Proof: Let $$ \mathbf{A} \mathbf{x}_1 = \lambda_1 \mathbf{x}_1, \quad \mathbf{A} \mathbf{x}_2 = \lambda_2 \mathbf{x}_2, $$ and $\lambda_1 \ne \lambda_2$. Suppose $\mathbf{x}_1$ and $\mathbf{x}_2$ are linealy dependent. Then there is $\alpha \ne 0$ such that $\mathbf{x}_2 = \alpha \mathbf{x}_1$. Hence $$ \alpha \lambda_1 \mathbf{x}_1 = \alpha \mathbf{A} \mathbf{x}_1 = \mathbf{A} \mathbf{x}_2 = \lambda_2 \mathbf{x}_2 = \alpha \lambda_2 \mathbf{x}_1, $$ or $\alpha (\lambda_1 - \lambda_2) \mathbf{x}_1 = \mathbf{0}$. Since $\alpha \ne 0$, $\lambda_1 \ne \lambda_2$, $\mathbf{x}_1=\mathbf{0}$, a contradiction.

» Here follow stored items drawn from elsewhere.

(* ===== verification/GeneratedTypes.v ===== *)
(** * The types, accounts and events of the generated client

    The codecs of [sdk/kit/src/generated/types] and [sdk/kit/src/generated/accounts],
    field by field: the encoder and the decoder of each are two lists in the
    source, and two definitions here.  An account's encoder adds its
    discriminator to the value; [get...Size] is the size the file states.
    [SigilAccount] and [identifySigilAccount] are the account half of
    [generated/programs/sigil.ts].  The theorems show that each account reads
    back, is identified by its first eight bytes and has the stated size. *)
From S2P Require Import Prelude IntentDigest KitCodec ProgramClient.

(** The constructors of the library, under the names the generated code uses. *)
Abbreviation getU8Encoder := (CPrim (PUint 1)).
Abbreviation getU16Encoder := (CPrim (PUint 2)).
Abbreviation getU32Encoder := (CPrim (PUint 4)).
Abbreviation getU64Encoder := (CPrim (PUint 8)).
Abbreviation getI64Encoder := (CPrim PI64).
Abbreviation getBooleanEncoder := (CPrim PBool).
Abbreviation getAddressEncoder := (CPrim PAddress).
Abbreviation fixEncoderSize n := (CPrim (PFixed n)).
Abbreviation sizedBytesEncoder := (CPrim PSized).
Abbreviation getOptionEncoder c := (COption c).
Abbreviation getArrayEncoder n c := (CArray n c).
Abbreviation getStructEncoder fs := (CStruct fs).
Abbreviation getU8Decoder := (CPrim (PUint 1)).
Abbreviation getU16Decoder := (CPrim (PUint 2)).
Abbreviation getU32Decoder := (CPrim (PUint 4)).
Abbreviation getU64Decoder := (CPrim (PUint 8)).
Abbreviation getI64Decoder := (CPrim PI64).
Abbreviation getBooleanDecoder := (CPrim PBool).
Abbreviation getAddressDecoder := (CPrim PAddress).
Abbreviation fixDecoderSize n := (CPrim (PFixed n)).
Abbreviation sizedBytesDecoder := (CPrim PSized).
Abbreviation getOptionDecoder c := (COption c).
Abbreviation getArrayDecoder n c := (CArray n c).
Abbreviation getStructDecoder fs := (CStruct fs).
Definition getInitializeVaultInstructionAsync : Builder := {|
  b_accounts := [
    ("owner", true); ("vault", true); ("policy", true); ("tracker", true);
    ("agentSpendOverlay", true); ("auditLogSuccess", true); ("auditLogRejected", true);
    ("feeDestination", false); ("systemProgram", false)];
  b_defaults := [
    ("vault", DDerived None [
      SBytes [118; 97; 117; 108; 116]%Z; SAccount "owner"; SArg "vaultId" getU64Encoder]);
    ("policy", DDerived None [
      SBytes [112; 111; 108; 105; 99; 121]%Z; SAccount "vault"]);
    ("tracker", DDerived None [
      SBytes [116; 114; 97; 99; 107; 101; 114]%Z; SAccount "vault"]);
    ("auditLogSuccess", DDerived None [
      SBytes [97; 117; 100; 105; 116; 95; 115; 117; 99; 99; 101; 115; 115]%Z; SAccount "vault"]);
    ("auditLogRejected", DDerived None [
      SBytes [97; 117; 100; 105; 116; 95; 114; 101; 106; 101; 99; 116; 101; 100]%Z; SAccount "vault"]);
    ("systemProgram", DAddress "11111111111111111111111111111111")];
  b_metas := [
    "owner"; "vault"; "policy"; "tracker"; "agentSpendOverlay"; "auditLogSuccess";
    "auditLogRejected"; "feeDestination"; "systemProgram"];
  b_data := getInitializeVaultInstructionDataEncoder;
|}.

Definition getInitializeVaultInstruction : Builder := {|
  b_accounts := [
    ("owner", true); ("vault", true); ("policy", true); ("tracker", true);
    ("agentSpendOverlay", true); ("auditLogSuccess", true); ("auditLogRejected", true);
    ("feeDestination", false); ("systemProgram", false)];
  b_defaults := [
    ("systemProgram", DAddress "11111111111111111111111111111111")];
  b_metas := [
    "owner"; "vault"; "policy"; "tracker"; "agentSpendOverlay"; "auditLogSuccess";
    "auditLogRejected"; "feeDestination"; "systemProgram"];
  b_data := getInitializeVaultInstructionDataEncoder;
|}.

Definition parseInitializeVaultInstruction : Parser := {|
  p_expected := 9;
  p_accounts := [
    ("owner", false); ("vault", false); ("policy", false); ("tracker", false);
    ("agentSpendOverlay", false); ("auditLogSuccess", false); ("auditLogRejected", false);
    ("feeDestination", false); ("systemProgram", false)];
  p_data := getInitializeVaultInstructionDataDecoder;
|}.

(** ** [initiateOwnershipTransfer] *)

Definition INITIATE_OWNERSHIP_TRANSFER_DISCRIMINATOR : list Z := [22; 108; 197; 103; 223; 145; 132; 65]%Z.

Definition getInitiateOwnershipTransferInstructionDataEncoder : TaggedEncoder := {|
  te_struct := [
    ("discriminator", fixEncoderSize 8); ("newOwner", getAddressEncoder);
    ("isMultisigTarget", getBooleanEncoder)];
  te_discriminator := INITIATE_OWNERSHIP_TRANSFER_DISCRIMINATOR;
|}.

Definition getInitiateOwnershipTransferInstructionDataDecoder : list (string * codec) := [
  ("discriminator", fixDecoderSize 8); ("newOwner", getAddressDecoder);
  ("isMultisigTarget", getBooleanDecoder)].

Definition InitiateOwnershipTransferAsyncInput : InputType := {|
  it_accounts := [
    ("owner", false, true); ("vault", false, false); ("policy", true, false);
    ("pending", true, false); ("auditLogSuccess", true, false); ("slotHashesSysvar", true, false);
    ("systemProgram", true, false)];
  it_args := [
    "newOwner"; "isMultisigTarget"];
|}.

Definition InitiateOwnershipTransferInput : InputType := {|
  it_accounts := [
    ("owner", false, true); ("vault", false, false); ("policy", false, false);
    ("pending", false, false); ("auditLogSuccess", false, false);
    ("slotHashesSysvar", true, false); ("systemProgram", true, false)];
  it_args := [
    "newOwner"; "isMultisigTarget"];
|}.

The eigenvalues of a triangular matrix are its diagonal entries.
Proof: $$ p_{\mathbf{A}}(\lambda) = (\lambda - a_{11}) \cdots (\lambda - a_{nn}). $$
Eigenvalues of an idempotent matrix (i.e., an oblique projector) are either 0 or 1.
Proof: $$ \lambda \mathbf{x} = \mathbf{A} \mathbf{x} = \mathbf{A} \mathbf{A} \mathbf{x} = \lambda^2 \mathbf{x}. $$ So $\lambda = \lambda^2$ or $\lambda =0, 1$.

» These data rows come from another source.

(* ===== verification/ProgramInterface.v ===== *)
(** * The interface of the program, and the generated client against it

    What the client has to agree with, from the program's own sources: the
    accounts of each instruction ([#[derive(Accounts)]] in [instructions/]) with
    the constraints [mut], [Signer], [Option], [seeds], [address] and
    [associated_token], the arguments of each entry point ([lib.rs]), and the
    structs of [state/] and [events.rs].  The theorems show that an instruction
    the client builds has the accounts the program checks for, in its order and
    with the addresses it derives, and that the client's codecs have the fields
    of the program's structs. *)
From S2P Require Import Prelude IntentDigest Accounts KitCodec ProgramClient GeneratedTypes.
From S2P Require Import GeneratedInstructions GeneratedClient.

(** ** Rust types and account constraints *)

Inductive rust_type : Type :=
| RU8 | RU16 | RU32 | RU64 | RI64 | RBool | RPubkey
| ROption (t : rust_type)
| RVec (t : rust_type)
| RArray (t : rust_type) (n : nat)
| RStruct (fields : list (string * rust_type))
| REnum (variants : nat).

Inductive rust_seed : Type :=
| RBytes (bs : list Z)                   (* b"policy" *)
| RSlice (bs : list Z)                   (* &[0u8] *)
| RKey (account : string)                (* vault.key().as_ref() *)
| RArg (name : string)                   (* token_mint.as_ref(), a Pubkey argument *)
| RArgLe (name : string)                 (* vault_id.to_le_bytes(), a u64 argument *)
| RField (account name : string).        (* a field of the account itself *)

Inductive pin : Type :=
| Unpinned
| PinSeeds (seeds : list rust_seed)      (* seeds = [...] *)
| PinAddress (address : string)          (* address = ..., Program<'info, ...> *)
| PinAta (authority mint : string).      (* associated_token::authority, associated_token::mint *)

Record ProgramAccount : Type := pa {
  pa_name : string; pa_mut : bool; pa_signer : bool; pa_optional : bool; pa_pin : pin;
  pa_has_one : list string;                (* has_one = ..., checked on the account's contents *)
}.

(** The addresses of the sysvars and programs the constraints name. *)
Definition SLOT_HASHES_ID : string := "SysvarS1otHashes111111111111111111111111111".
Definition INSTRUCTIONS_ID : string := "Sysvar1nstructions1111111111111111111111111".
Definition SYSTEM_ID : string := "11111111111111111111111111111111".
Definition TOKEN_ID : string := "TokenkegQfeZyiNwAJbNbGKPFXCWuBvf9Ss623VQ5DA".
Definition ASSOCIATED_TOKEN_ID : string := "ATokenGPvbdGVxr1b2hvZbsiqW5xWH25efTNsLJA8knL".
(** The bytes of [TOKEN_ID]. *)
Definition TOKEN_ID_BYTES : list Z :=
  [6; 221; 246; 225; 215; 101; 161; 147; 217; 203; 225; 70; 206; 235; 121; 172; 28; 180; 133; 237; 95; 91; 55; 145;
   58; 140; 245; 133; 126; 255; 0; 169]%Z.

(** ** The structs of the program: [state/] and [events.rs] *)

Definition ActionAuthorized_layout : list (string * rust_type) := [
  ("vault", RPubkey); ("agent", RPubkey); ("token_mint", RPubkey); ("amount", RU64);
  ("usd_amount", RU64); ("protocol", RPubkey); ("rolling_spend_usd_after", RU64);
  ("daily_cap_usd", RU64); ("delegated", RBool); ("timestamp", RI64)].

Definition AgentAutoRevoked_layout : list (string * rust_type) := [
  ("vault", RPubkey); ("agent", RPubkey); ("threshold", RU8); ("consecutive_failures", RU8);
  ("timestamp", RI64)].

Definition AgentContributionEntry_layout : list (string * rust_type) := [
  ("agent", RArray RU8 32); ("last_write_epoch", RI64); ("contributions", RArray RU64 24)].

Definition AgentEntry_layout : list (string * rust_type) := [
  ("pubkey", RPubkey); ("capability", RU8); ("spending_limit_usd", RU64); ("paused", RBool);
  ("consecutive_failures", RU8); ("_reserved", RArray RU8 6)].

Definition AgentGrantApplied_layout : list (string * rust_type) := [
  ("vault", RPubkey); ("agent", RPubkey); ("capability", RU8); ("spending_limit_usd", RU64);
  ("queued_at", RI64); ("applied_at", RI64); ("new_policy_version", RU64)].

Definition AgentGrantCancelled_layout : list (string * rust_type) := [
  ("vault", RPubkey); ("owner", RPubkey); ("cancelled_agent", RPubkey); ("timestamp", RI64)].

Definition AgentGrantQueued_layout : list (string * rust_type) := [
  ("vault", RPubkey); ("agent", RPubkey); ("capability", RU8); ("spending_limit_usd", RU64);
  ("queued_at", RI64); ("executes_at", RI64)].
(* ===== verification/Idl.v ===== *)
(** * The published interface of the program

    [target/types/sigil.ts], the description the client is generated from and
    the tests are typed with: each instruction with its discriminator, accounts
    and arguments, the discriminators of accounts and events, the error codes and
    the types; and [generated/errors/sigil.ts], the error constants and messages
    of the generated client.  The theorem shows that this description is the
    program's: that of the account structs, entry points and layouts of
    [ProgramInterface], of the client's discriminators and of the error and event
    tables other components use. *)
From S2P Require Import Prelude IntentDigest KitCodec ProgramClient GeneratedTypes.
From S2P Require Import GeneratedInstructions GeneratedClient ProgramInterface EventTable.

Inductive idl_type : Type :=
| IU8 | IU16 | IU32 | IU64 | II64 | IBool | IPubkey | IBytes
| IOption (t : idl_type)
| IVec (t : idl_type)
| IArray (t : idl_type) (n : nat)
| IDefined (name : string).

Inductive idl_seed : Type :=
| IConst (bs : list Z)
| IAccount (path : string)
| IArg (path : string).

(** The flags are false and the lists empty where the description leaves them
    out; a derived address has its seeds and, if it is not this program's, the
    bytes of the program. *)
Record IdlAccount : Type := ia {
  ia_name : string; ia_writable : bool; ia_signer : bool; ia_optional : bool;
  ia_address : option string; ia_pda : option (list idl_seed * option (list Z)); ia_relations : list string;
}.

Record IdlInstruction : Type := {
  ii_name : string; ii_discriminator : list Z; ii_accounts : list IdlAccount; ii_args : list (string * idl_type);
}.

Inductive IdlTypeDef : Type :=
| IdlStruct (bytemuck : bool) (fields : list (string * idl_type))
| IdlEnum (variants : nat).

Definition idl_acceptOwnershipTransfer_accounts : list IdlAccount := [
  ia "newOwner" true true false None None [];
  ia "vault" true false false None (Some ([IConst [118; 97; 117; 108; 116]%Z; IAccount "vault.vault_authority"; IAccount "vault.vault_id"], None)) ["pending"];
  ia "policy" true false false None (Some ([IConst [112; 111; 108; 105; 99; 121]%Z; IAccount "vault"], None)) [];
  ia "pending" true false false None (Some ([IConst [112; 101; 110; 100; 105; 110; 103; 95; 111; 119; 110; 101; 114]%Z; IAccount "vault"], None)) [];
  ia "auditLogSuccess" true false false None (Some ([IConst [97; 117; 100; 105; 116; 95; 115; 117; 99; 99; 101; 115; 115]%Z; IAccount "vault"], None)) [];
  ia "slotHashesSysvar" false false false (Some "SysvarS1otHashes111111111111111111111111111") None [];
  ia "systemProgram" false false false (Some "11111111111111111111111111111111") None []].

Eigenvalues of an orthogonal matrix have complex modulus 1.
Proof: Since $\mathbf{A}' \mathbf{A} = \mathbf{I}$, $$ \mathbf{x}^* \mathbf{x} = \mathbf{x}^* \mathbf{A}' \mathbf{A} \mathbf{x} = \lambda^* \lambda \mathbf{x}^* \mathbf{x}. $$ Since $\mathbf{x}^* \mathbf{x} \ne 0$, we have $\lambda^* \lambda = |\lambda|^2 = 1$.

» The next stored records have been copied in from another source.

(** What one call has to do with the transaction around it. *)
Record Call : Type := {
  cl_vault : string;
  cl_agent : string;
  cl_mint : string;
  cl_policyKey : string;
  cl_tracker : string;
  cl_overlay : string;
  cl_session : string;
  cl_target : string;
  cl_spending : bool;
  cl_remaining : list string;
}.

(** Steps 5a to 6b of the handler, for the call at index [current]. *)
Definition scan_transaction (c : Call) (agents : list AgentEntry) (policy : PolicyConfig) (now : Z)
    (tx : list Ix) (current : nat) : result string unit :=
  _ ← pre_scan 0 (take current tx);
  _ ← sibling_scan (same_session (cl_vault c) (cl_agent c) (cl_mint c)) tx current MAX_SYSVAR_SCAN_ITERATIONS 0;
  let protected := build_ta11_protected_set (cl_vault c) (cl_policyKey c) (cl_tracker c) (cl_overlay c)
                     (cl_session c) agents in
  _ ← sibling_scan (no_protected_writes protected (cl_remaining c)) tx current MAX_SYSVAR_SCAN_ITERATIONS 0;
  if cl_spending c then
    '(count, found) ← spending_scan policy (cl_session c) (cl_target c) (cl_vault c) (cl_remaining c) now
                        (S current) 0 0 None (drop (S current) tx);
    _ ← throw_if (negb (bool_decide (count = 1%nat))) "TooManyDeFiInstructions";
    throw_if (negb found) "MissingFinalizeInstruction"
  else
    found ← observing_scan policy (cl_session c) 0 (drop (S current) tx);
    throw_if (negb found) "MissingFinalizeInstruction".

(** The end of [finalize_session], at index [current]: infrastructure only, as
    far as the bound. *)
Definition post_scan (tx : list Ix) (current : nat) : result string unit :=
  throw_if (negb (forallb is_infrastructure (take MAX_SYSVAR_SCAN_ITERATIONS (drop (S current) tx))))
    "UnauthorizedPostFinalizeInstruction".

(** [enforce_finalize_completeness_from_sysvar]: the instruction before this one. *)
Definition completeness_from_sysvar (tx : list Ix) (current : nat) (remaining : list string) (vault : string)
    : result string unit :=
  match current with
  | O => Throw "InvalidSession"
  | S before =>
      match tx !! before with
      | None => Throw "ErrFinalizeMetaUnresolvable"
      | Some defi => enforce_finalize_completeness (accounts_of defi) remaining vault
      end
  end.
End Scan.

(** ** What a scan that passes has seen *)

Lemma pre_scan_Ok n before u : pre_scan n before = Ok u → Forall (λ ix, is_infrastructure ix = true) before.
Proof.
  revert n; induction before as [|ix before IH]; intros n; cbn [pre_scan]; [constructor|].
  intros (? & _ & (? & Hi%throw_if_Ok & H)%bind_Ok_inv)%bind_Ok_inv.
  constructor; [by apply negb_false_iff|by eapply IH].
Qed.

Lemma pre_scan_passes n before :
  (n + length before ≤ MAX_SYSVAR_SCAN_ITERATIONS)%nat →
  Forall (λ ix, is_infrastructure ix = true) before → pre_scan n before = Ok tt.
Proof.
  intros Hn Hall; revert n Hn; induction Hall as [|ix before Hix _ IH]; intros n Hn; cbn [pre_scan]; [done|].
  cbn in Hn. rewrite bool_decide_false by lia. rewrite Hix. apply IH. lia.
Qed.

Lemma sibling_scan_Ok body tx current budget index u :
  sibling_scan body tx current budget index = Ok u →
  ∀ j ix, (index ≤ j < index + budget)%nat → j ≠ current → tx !! j = Some ix → body ix = Ok tt.
Proof.
  revert index; induction budget as [|budget IH]; intros index; cbn [sibling_scan]; [lia|].
  case_bool_decide as Hc.
  { intros H j ix Hj Hne. apply (IH _ H); [lia|done]. }
  destruct (tx !! index) as [ix'|] eqn:Hi.
  - intros ([] & Hb & H)%bind_Ok_inv j ix Hj Hne Hix. destruct (decide (j = index)) as [->|]; [congruence|].
    apply (IH _ H j); [lia|done..].
  - intros _ j ix Hj _ Hix. apply lookup_ge_None in Hi. apply lookup_lt_Some in Hix. lia.
Qed.

Lemma sibling_scan_passes body tx current budget index :
  (∀ j ix, j ≠ current → tx !! j = Some ix → body ix = Ok tt) →
  sibling_scan body tx current budget index = Ok tt.
Proof.
  intros H; revert index; induction budget as [|budget IH]; intros index; cbn [sibling_scan]; [done|].
  case_bool_decide; [apply IH|]. destruct (tx !! index) eqn:Hi; [|done].
  rewrite (H index) by done. apply IH.
Qed.

Lemma not_refused program refusal ix op :
  refuse_opcode program refusal ix = Ok tt → ix_programAddress ix = program → head (data_of ix) = Some op →
  refusal op = None.
Proof.
  unfold refuse_opcode. intros H Hp Ho. rewrite bool_decide_true, Ho in H by done. cbn in H. by destruct (refusal op).
Qed.

(** The two tables of refused operations, as lists. *)
Lemma spl_refusal_None op : spl_refusal op = None → op ∉ [3; 4; 6; 8; 9; 12; 13; 15].
Proof. unfold spl_refusal. repeat case_bool_decide; try done. rewrite !not_elem_of_cons in *. tauto. Qed.

Lemma t22_refusal_None op :
  t22_refusal op = None → op ∉ [3; 4; 6; 8; 9; 12; 13; 15; 26; 27; 35; 36; 38; 42; 45; 46; 255].
Proof.
  unfold t22_refusal. repeat case_bool_decide; try done.
  all: destruct (Z.eqb_spec op 35), (Z.eqb_spec op 36), (Z.eqb_spec op 255); try done.
  intros _. rewrite !not_elem_of_cons in *. destruct_and!. split_and!; assumption.
Qed.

Let $\mathbf{A} \in \mathbb{R}^{n \times n}$ (not required to be diagonalizable), then $\text{tr}(\mathbf{A}) = \sum_i \lambda_i$ and $\det(\mathbf{A}) = \prod_i \lambda_i$. The general version can be proved by the Jordan canonical form, a generalization of the eigen-decomposition.
For a symmetric matrix $\mathbf{A} \in \mathbb{R}^{n \times n}$,
the eigenvectors corresponding to distinct eigenvalues are orthogonal to each other.
Proof of 1 (optional): Pre-multiplying the eigen-equation $\mathbf{A} \mathbf{x} = \lambda \mathbf{x}$ by $\mathbf{x}^*$ (conjugate transpose) gives $$ \mathbf{x}^* \mathbf{A} \mathbf{x} = \lambda \mathbf{x}^* \mathbf{x}. $$ Let $\mathbf{x} = \mathbf{a} + \mathbf{b} i$ be the associated eigenvector. Now both $$ \mathbf{x}^* \mathbf{x} = (\mathbf{a} + \mathbf{b} i)^* (\mathbf{a} + \mathbf{b} i) = (\mathbf{a}' - \mathbf{b}' i)(\mathbf{a} + \mathbf{b} i) = \mathbf{a}' \mathbf{a} + \mathbf{b}' \mathbf{b} $$ and $$ \mathbf{x}^* \mathbf{A} \mathbf{x} = (\mathbf{a}' - \mathbf{b}' i) \mathbf{A} (\mathbf{a} + \mathbf{b} i) = \mathbf{a}' \mathbf{A} \mathbf{a} + \mathbf{b}' \mathbf{A} \mathbf{b} $$ are real numbers. Therefore $\lambda$ is a real number.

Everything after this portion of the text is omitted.